*How to complete this task:* Count the lines holding the string "draws" in the records, and give only the count.

Top of Given information

(* ===== verification/EndToEnd.v ===== *)
(** * Upload, write, restore

    The components put together: an upload session on an empty store, the writer
    saving the containers it pushed, and a restore session on the resulting disk and
    index. *)
From Stdlib Require Import ZArith Lia.
From stdpp Require Import base tactics numbers list gmap fin_maps.
From S2P Require Import Prelude Common FileSystem LruCache ReadCache ClientVar Storage Database Crypto Index.
From S2P Require Import DataWriter SslConn RecvDecoder DataReceiver.
#[local] Open Scope Z_scope.

(** ** The names and the sizes of the containers *)

(** The container names the next draws give. *)
Fixpoint uuids (n : nat) (g : rng) : list bytes :=
  match n with
  | O => []
  | S n => let '(id, g) := CreateUUID CONTAINER_ID_LENGTH g in id :: uuids n g
  end.

(** The chunks of an upload. *)
Definition uploaded (ms : list umsg) : list bytes :=
  ms ≫= λ m, match m with UChunks ds => ds | _ => [] end.

Lemma uploaded_legal fs ms : Forall2 is_upload fs ms → Forall (λ d, zlen d ≤ MAX_CHUNK_SIZE) (uploaded ms).
Proof.
  induction 1 as [|f m fs ms Hf Hfs IH]; [constructor|]. unfold uploaded. simpl. apply Forall_app.
  split; [|done]. destruct Hf as [_ Hf]. destruct m; try constructor. apply Hf.
Qed.

Lemma u_step_store config hash others ms u :
  u_a (foldl (λ u m, u_step config hash others m u) u ms) = foldl (a_store hash others) (u_a u) (uploaded ms).
Proof.
  revert u. induction ms as [|m ms IH]; intros u; [done|]. simpl. rewrite IH. unfold uploaded. simpl.
  rewrite foldl_app. f_equal. by destruct m.
Qed.
Lemma reading_send s h entries m (c : C) type fuel ins outs readies :
  reading s h entries sizeof_FileRecipeHead_t →
  bufCap m = sizeof_NetworkHead_t + GetSendRecipeBatchSize config * sizeof_RecipeEntry_t →
  length readies = length (batches recipe_batch entries) → Forall (is_ready (bufCap m)) readies →
  chan c (readies ++ ins) outs → (length entries < fuel)%nat →
  ∃ h' m' c' frames, send_recipe config fuel type h m c s = Ok (h', m', c') ∧ bufCap m' = bufCap m ∧
    chan c' ins (outs ++ frames) ∧ Forall2 is_batch (pair type <$> batches recipe_batch entries) frames.
Proof.
  intros (Ho & He & Hf & Hp & head & Hl & Hc) Hcap Hlen Hrd Hch Hfuel. change sizeof_FileRecipeHead_t with 16 in *.
  assert (E : drop (Z.to_nat (if_pos h)) (head ++ entries) = entries).
  { rewrite Hp. apply drop_app_length'. unfold zlen in Hl. lia. }
  pose proof (send_recipe_spec fuel type h m c s (head ++ entries) ins outs readies) as Hs. rewrite E in Hs.
  apply Hs; try done. by rewrite Hp.
Qed.

(** What the client does after the end message: it closes the connection, which is then
    cleared, or it sends a message, and the connection stays open. *)
Definition after_end (late : list bytes) (c : C) (outs : list bytes) : Prop :=
  match late with [] => cleared c outs | _ :: rest => chan c rest outs end.

Lemma last_answer (c : C) m late outs : chan c late outs → Forall (λ f, zlen f ≤ bufCap m) late →
  ∃ ok n m' c', ReceiveData c m = Ok (ok, n, m', c') ∧
    after_end late (if negb ok then ClearAcceptedClientSd c' else c') outs.
Proof.
  intros Hc Hl. destruct late as [|f rest].
  - destruct (recv_closed c _ m Hc) as (c' & -> & Hc'). do 4 eexists. split; [done|]. by apply clear_cleared.
  - apply Forall_cons in Hl as [Hf _]. destruct (recv_message c f rest outs m Hc Hf) as (m' & c' & -> & _ & Hc').
    by do 4 eexists.
Qed.

Lemma Run_spec fuel client (c : C) s plain secure key r0 rp rs rk late :
  at_recipes s client plain secure key →
  Forall (is_ready (bufCap (_sendRecipeBuf client))) (r0 :: rp ++ rs ++ rk) →
  length rp = length (batches recipe_batch plain) → length rs = length (batches recipe_batch secure) →
  length rk = length (batches recipe_batch key) →
  chan c (r0 :: rp ++ rs ++ rk ++ late) [] → Forall (λ f, zlen f ≤ bufCap (_sendRecipeBuf client)) late →
  (length plain < fuel)%nat → (length secure < fuel)%nat → (length key < fuel)%nat →
  ∃ client' c' frames, Run config fuel client c s = Ok (client', c') ∧ after_end late c' frames ∧
    Forall2 is_batch (recipe_messages plain secure key) frames.
Proof.
  intros (Hp & Hs & Hk & Hcap) Hrd Lp Ls Lk Hc Hlate F1 F2 F3. pose proof batch_size_range.
  apply Forall_cons in Hrd as [R0 Hrd]. apply Forall_app in Hrd as [Rp Hrd]. apply Forall_app in Hrd as [Rs Rk].
  unfold Run. destruct (receive_ready_spec _ _ _ _ _ Hc R0) as (m1 & c1 & -> & Hcap1 & Hc1).
  { rewrite Hcap. change sizeof_NetworkHead_t with 16. change sizeof_RecipeEntry_t with 32. lia. }
  rewrite <- Hcap1 in Hcap, Rp, Rs, Rk, Hlate. cbn [mbind result_bind].
  destruct (reading_send s _ plain m1 c1 CLOUD_SEND_RECIPE fuel (rs ++ rk ++ late) [] rp Hp Hcap Lp Rp Hc1 F1)
    as (h2 & m2 & c2 & f2 & -> & Hcap2 & Hc2 & Hf2). rewrite <- Hcap2 in Hcap, Rs, Rk, Hlate. cbn [mbind result_bind].
  pose proof (skip_head _ _ _ Hs) as Hs'. destruct (if_read _ (_secureRecipeReadHandler _) _) as [? hs]. cbn [snd] in Hs'.
  destruct (reading_send s hs secure m2 c2 CLOUD_SEND_SECURE_RECIPE fuel (rk ++ late) _ rs Hs' Hcap Ls Rs Hc2 F2)
    as (h3 & m3 & c3 & f3 & -> & Hcap3 & Hc3 & Hf3). rewrite <- Hcap3 in Hcap, Rk, Hlate. cbn [mbind result_bind].
  pose proof (skip_head _ _ _ Hk) as Hk'. destruct (if_read _ (_keyRecipeReadHandler _) _) as [? hk]. cbn [snd] in Hk'.
  destruct (reading_send s hk key m3 c3 CLOUD_SEND_KEY_RECIPE fuel late _ rk Hk' Hcap Lk Rk Hc3 F3)
    as (h4 & m4 & c4 & f4 & -> & Hcap4 & Hc4 & Hf4). rewrite <- Hcap4 in Hlate. cbn [mbind result_bind].
  set (m5 := set_messageType _ _). set (f := bread (sendBuffer m5) 0 sizeof_NetworkHead_t).
  destruct (send_message c4 late _ f Hc4) as (c5 & -> & Hc5); [done|]. cbn [mbind result_bind check].
  change (bufCap m4) with (bufCap m5) in Hlate.
  destruct (last_answer c5 m5 late _ Hc5 Hlate) as (ok & n & m6 & c6 & -> & Hc6). cbn [mbind result_bind].
  eexists _, _, _. split; [reflexivity|]. split; [exact Hc6|]. unfold recipe_messages. simpl. rewrite <- !app_assoc.
  repeat (apply Forall2_app; [done|]). constructor; [|constructor]. unfold is_batch, f. simpl.
  apply (message_frame _ _ 0 [] 0); [done| | | |done].
  - unfold m5, set_messageType. apply bread_bwrite_len. by rewrite zlen_le_enc.
  - unfold m5, set_messageType, set_dataSize, set_currentItemNum. simpl. rewrite !bread_bwrite_ne by zlia. by rewrite bread_bwrite_len by zlia.
  - unfold m5, set_messageType, set_dataSize. simpl. rewrite bread_bwrite_ne by zlia. by rewrite bread_bwrite_len by zlia.
Qed.

(** C24: the recipe sender gives the client the three recipe files: with a client that
    acknowledges every batch, it sends the entries of the plain, then of the secure,
    then of the key recipe, each as batches of at most [sendRecipeBatchSize] entries
    whose contents put together are the file's entries, every message with the number of
    its entries and its size, and then one end message; the loops end, and when the client
    then closes, the connection is cleared. *)
Theorem Run_sends_recipes fuel client (c : C) s plain secure key r0 rp rs rk :
  at_recipes s client plain secure key →
  Forall (is_ready (bufCap (_sendRecipeBuf client))) (r0 :: rp ++ rs ++ rk) →
  length rp = length (batches recipe_batch plain) → length rs = length (batches recipe_batch secure) →
  length rk = length (batches recipe_batch key) →
  chan c (r0 :: rp ++ rs ++ rk) [] →
  (length plain < fuel)%nat → (length secure < fuel)%nat → (length key < fuel)%nat →
  (∃ client' c' frames, Run config fuel client c s = Ok (client', c') ∧ cleared c' frames ∧
    Forall2 is_batch (recipe_messages plain secure key) frames) ∧
  ∀ l, concat (batches recipe_batch l) = l ∧ Forall (λ b, 0 < zlen b ≤ sizeof_RecipeEntry_t * GetSendRecipeBatchSize config) (batches recipe_batch l).
Proof.
  intros. pose proof batch_size_range.
  split; [apply (Run_spec fuel client c s plain secure key r0 rp rs rk []); rewrite ?app_nil_r; by auto|].
  intros l. assert (0 < recipe_batch)%nat by (unfold recipe_batch; change sizeof_RecipeEntry_t with 32; lia).
  split; [by apply concat_batches|]. eapply Forall_impl; [by apply batches_sizes|]. intros b Hb. cbv beta in *.
  unfold recipe_batch in Hb. lia.
Qed.

(** A client that sends one more message instead of closing leaves the thread with its
    connection never cleared: descriptor and SSL object stay in use. *)
Theorem late_message_keeps_open fuel client (c : C) s plain secure key r0 rp rs rk f rest :
  at_recipes s client plain secure key →
  Forall (is_ready (bufCap (_sendRecipeBuf client))) (r0 :: rp ++ rs ++ rk) →
  length rp = length (batches recipe_batch plain) → length rs = length (batches recipe_batch secure) →
  length rk = length (batches recipe_batch key) →
  chan c (r0 :: rp ++ rs ++ rk ++ f :: rest) [] →
  Forall (λ f, zlen f ≤ bufCap (_sendRecipeBuf client)) (f :: rest) →
  (length plain < fuel)%nat → (length secure < fuel)%nat → (length key < fuel)%nat →
  ∃ client' c' frames, Run config fuel client c s = Ok (client', c') ∧ chan c' rest frames ∧
    Forall2 is_batch (recipe_messages plain secure key) frames.
Proof. intros. by apply (Run_spec fuel client c s plain secure key r0 rp rs rk (f :: rest)). Qed.
End Protocol.
(* ===== verification/ServerOpt.v ===== *)
(** * The server's request threads (src/Server/serverOptThread.cc, src/App/daeServer.cc)

    A connection starts with a login message that says what the client wants; the
    thread of the connection sets the client object up, answers, and hands over to the
    upload, recipe or chunk thread.  The threads that work for one request at the same
    time are composed here in the order their messages force on them; the interleaving
    of receiver and writer is in [WriterLoop], that of the connections' locks in
    [ClientLocks]. *)
From Stdlib Require Import ZArith Lia.
From stdpp Require Import base tactics numbers list gmap fin_maps.
From S2P Require Import Prelude Common FileSystem LruCache ReadCache ClientVar Storage Database Crypto Index.
From S2P Require Import DataWriter SslConn RecvDecoder DataReceiver EndToEnd RecipeSender.
#[local] Open Scope Z_scope.

(** ** CheckFileStatus *)
Definition CheckFileStatus (fullRecipePath : bytes) (optType : OPT_TYPE) (s : fs) : bool :=
  if is_regular_file s fullRecipePath then true
  else match optType with DOWNLOAD_RECIPE_OPT => false | _ => true end.

Section ServerOptThread.
Context (config : Configure) `{AbsDatabase DB} `{ChunkHash} `{Channel C} (stk : buf).

(** What all threads share: the index, the files, the state of [rand()]. *)
Record server := { sv_ix : AbsIndex DB; sv_fs : fs; sv_rng : rng }.

(** The memory a request finds in its allocations. *)
Record memory := { m_login : buf; m_client : nat → buf; m_object : ClientVar }.

(** [recvBuf]. *)
Definition login_cap : Z := sizeof_NetworkHead_t + CHUNK_HASH_SIZE * 2 + sizeof_FileRecipeHead_t.
Definition login_buf (mm : memory) : SendMsgBuffer_t :=
  set_dataSize 0 {| sendBuffer := m_login mm; bufCap := login_cap |}.

(** An answer of [n] bytes from the login buffer. *)
Definition answer_login (type : EDGE_PROTCOL_CODE_SET) (n : Z) (m : SendMsgBuffer_t) (c : C) : result C :=
  let m := set_messageType (edge_code type) m in
  check (n <=? bufCap m) UB ;;
  '(ok, c) ← SendData c (bread (sendBuffer m) 0 n);
  check ok EXIT_FAILURE ;; Ok c.

Definition login_paths (m : SendMsgBuffer_t) : result (bytes * bytes * bytes) :=
  fileName ← data_read m 0 (CHUNK_HASH_SIZE * 2); Ok (recipe_paths config fileName).
(** A message of an upload, for the current file and the recipes. *)
Definition r_step (m : umsg) (x : bytes * gmap bytes recipe) : bytes * gmap bytes recipe :=
  let '(cur, rs) := x in
  match m with
  | UNewFile name size num => (name, <[name := new_recipe size num]> rs)
  | URecipe hs => (cur, alter (add_plain (concat hs)) cur rs)
  | USecRecipe hs => (cur, alter (add_secure (concat hs)) cur rs)
  | UKeyRecipe hs => (cur, alter (add_key (concat hs)) cur rs)
  | UChunks _ | UChunksFinal | USecRecipeEnd | URecipeEnd _ _ => (cur, rs)
  end.

(** The answers to the queries of an upload. *)
Fixpoint replies (hash : bytes → bytes) (others : list group) (a : astate) (ms : list umsg) : list bytes :=
  match ms with
  | [] => []
  | UChunks ds :: ms => replies hash others (foldl (a_store hash others) a ds) ms
  | USecRecipe hs :: ms => needed others a hs :: replies hash others a ms
  | _ :: ms => replies hash others a ms
  end.

(** The session an upload starts with: an empty container with the next name; [n0] is what
    the memory of the client object holds as the container's chunk count, which the
    constructor leaves as it is (clientVar.cc:90). *)
Definition open_container (n0 : Z) (g : rng) : astate :=
  {| a_sealed := []; a_id := (CreateUUID CONTAINER_ID_LENGTH g).1; a_n0 := n0; a_es := [];
     a_g := (CreateUUID CONTAINER_ID_LENGTH g).2 |}.

Section Spec.
Context (config : Configure) (hash : bytes → bytes).

(** The session at the end of an upload whose chunk count happened to be zero. *)
Definition session_end (ms : list umsg) (st : store) : astate :=
  foldl (a_store hash (st_groups st)) (open_container 0 (st_rng st)) (uploaded ms).

Definition st_step (e : event) (st : store) : store :=
  match e with
  | EUpload name size num ms =>
      {| st_groups := st_groups st ++ final_groups (session_end ms st);
         st_recipes := (foldl (λ x m, r_step m x) (name, <[name := new_recipe size num]> (st_recipes st)) ms).2;
         st_rng := a_g (session_end ms st) |}
  | EReboot g => {| st_groups := st_groups st; st_recipes := st_recipes st; st_rng := g |}
  | ERecipes _ | EChunks _ => st
  end.

(** What a client may ask for in a state: the names the upload draws for its containers
    are not taken; recipes are asked for files that exist, chunks by hashes the server
    has; and the index fits the database file when it is written. *)
Definition legal (e : event) (st : store) : Prop :=
  match e with
  | EUpload name size num ms =>
      zlen name = CHUNK_HASH_SIZE * 2 ∧ 0 ≤ size < 2 ^ 64 ∧ 0 ≤ num < 2 ^ 64 ∧
      NoDup ((st_groups st).*1 ++ uuids (S (length (uploaded ms))) (st_rng st))
  | ERecipes name => is_Some (st_recipes st !! name)
  | EChunks hss => Forall (λ hs, hs ⊆ hashes (st_groups st) ∧ zlen hs ≤ 256) hss
  | EReboot g => 48 * zlen (all_entries (st_groups st)) < 2 ^ 64
  end.
End Spec.

(** The data of the chunk with a given hash. *)
Definition chunk_of (gs : list group) (h : bytes) : option bytes :=
  (list_to_map (all_entries gs) : gmap bytes bytes) !! h.

(** ** Files *)

(** The server's files are apart: no container and no recipe file has the path of the
    database or of the statistics, and no container that of a recipe. *)
Record layout_ok (config : Configure) : Prop := {
  lo_db : GetFp2ChunkDBName config ≠ persistentFileName_;
  lo_container : ∀ id, container_path config id ≠ GetFp2ChunkDBName config ∧
    container_path config id ≠ persistentFileName_;
  lo_recipe : ∀ name, zlen name = CHUNK_HASH_SIZE * 2 →
    let '(rp, sp, kp) := recipe_paths config name in
    Forall (λ p, p ≠ GetFp2ChunkDBName config ∧ p ≠ persistentFileName_) [rp; sp; kp];
  lo_apart : ∀ name, zlen name = CHUNK_HASH_SIZE * 2 → apart config name }.

Definition paths (config : Configure) (name : bytes) : list bytes :=
  let '(rp, sp, kp) := recipe_paths config name in [rp; sp; kp].

Lemma paths_disjoint config n n' p q : zlen n = zlen n' → n ≠ n' →
  p ∈ paths config n → q ∈ paths config n' → p ≠ q.
Proof.
  intros Hl Hne Hp Hq ->. assert (Hn : length n = length n') by (unfold zlen in Hl; lia).
  unfold paths, recipe_paths in *. apply Hne.
  repeat (apply elem_of_cons in Hp as [->|Hp]; [|]); try by apply elem_of_nil in Hp.
  all: repeat (apply elem_of_cons in Hq as [Hq|Hq]; [by apply app_inv_head, app_inj_1 in Hq as [? _]|]).
  all: by apply elem_of_nil in Hq.
Qed.

(** The recipe of a name is in its three files. *)
Definition holds_recipe (config : Configure) (fm : gmap bytes bytes) (name : bytes) (r : recipe) : Prop :=
  zlen name = CHUNK_HASH_SIZE * 2 ∧ zlen (rc_head r) = sizeof_FileRecipeHead_t ∧
  let '(rp, sp, kp) := recipe_paths config name in
  recipes_at fm rp sp kp (rc_head r ++ rc_plain r) (rc_head r ++ rc_secure r) (rc_head r ++ rc_key r).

Bottom of Given information

*Output below:* 2